#### EXERCISE OBJECTIVE
Please give back word for word the lines of the material below between the line containing "unfold upd. cbn" and the line containing "(destroy_other_objects _ _ Hne), Hh.", inclusive.

#### MATERIAL PROVIDED

(** A construction followed by a failed [initialize]: the object is
    destroyed on the way out. *)
Lemma construct_refused e k r pkg id f pid uid spid s :
  is_exclusive k = true ->
  is_OK (initialize_result e) = false ->
  mBusy s id = 0 ->
  let run := bind (Client_ctor e k r pkg id f pid uid spid)
               (fun c => connect_initialize e r id c) s in
  result run = None /\
  mSoundRef (state run) = mSoundRef s /\
  (forall j, mBusy (state run) j = mBusy s j) /\
  (forall c, promote (state run) c = promote s c) /\
  hal_view (state run) = hal_view s.
Proof.
  intros Hx Hfail Hb. cbv zeta.
  rewrite result_bind, state_bind, connect_initialize_result, Hfail.
  rewrite Client_ctor_result.
  set (s1 := state (Client_ctor e k r pkg id f pid uid spid s)).
  set (o := BasicClient_ctor k r pkg id f pid uid spid).
  assert (Hh : heap s1 = heap s ++ [o]) by apply Client_ctor_heap.
  assert (Ho : heap s1 !! length (heap s) = Some o).
  { rewrite Hh, lookup_app_r, Nat.sub_diag by reflexivity. reflexivity. }
  assert (Hs : state (connect_initialize e r id (length (heap s)) s1) =
               state (destroy (length (heap s)) s1)).
  { unfold connect_initialize. rewrite bind_emit, Hfail. cbn [negb].
    unfold state at 1. cbn [fst snd]. rewrite state_bind. reflexivity. }
  rewrite Hs.
  destruct (destroy_exclusive _ _ _ Ho Hx) as (D1 & D2 & D3).
  split; [reflexivity|]. split; [|split; [|split]].
  - rewrite D2. unfold s1. rewrite Client_ctor_mSoundRef. lia.
  - intros j. rewrite D1. unfold s1. rewrite Client_ctor_busy_flags.
    unfold upd. cbn [mCameraId o BasicClient_ctor].
    destruct (Z.eqb_spec j id) as [->|]; [symmetry; exact Hb | reflexivity].
  - intros c. unfold promote.
    destruct (Nat.eq_dec (length (heap s)) c) as [<-|Hne].
    + pose proof (destroy_dead _ _ _ Ho) as Hd. unfold field_at in Hd.
      destruct (heap (state (destroy (length (heap s)) s1)) !! length (heap s))
        as [o'|]; [|discriminate].
      cbn in Hd. injection Hd as ->.
      rewrite (proj2 (lookup_ge_None (heap s) (length (heap s)))) by lia.
      reflexivity.
    + rewrite (destroy_other_objects _ _ Hne), Hh.
      destruct (Nat.lt_ge_cases c (length (heap s))) as [Hlt|Hge].
      * rewrite lookup_app_l by exact Hlt. reflexivity.
      * rewrite (proj2 (lookup_ge_None (heap s ++ [o]) c))
          by (rewrite length_app; cbn; lia).
        rewrite (proj2 (lookup_ge_None (heap s) c)) by lia. reflexivity.
  - rewrite D3. pose proof (Client_ctor_registry e k r pkg id f pid uid spid s) as H.
    cbv beta in H. fold s1 in H. congruence.
Qed.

#### TASK SOLUTION
    unfold upd. cbn [mCameraId o BasicClient_ctor].
    destruct (Z.eqb_spec j id) as [->|]; [symmetry; exact Hb | reflexivity].
  - intros c. unfold promote.
    destruct (Nat.eq_dec (length (heap s)) c) as [<-|Hne].
    + pose proof (destroy_dead _ _ _ Ho) as Hd. unfold field_at in Hd.
      destruct (heap (state (destroy (length (heap s)) s1)) !! length (heap s))
        as [o'|]; [|discriminate].
      cbn in Hd. injection Hd as ->.
      rewrite (proj2 (lookup_ge_None (heap s) (length (heap s)))) by lia.
      reflexivity.
    + rewrite (destroy_other_objects _ _ Hne), Hh.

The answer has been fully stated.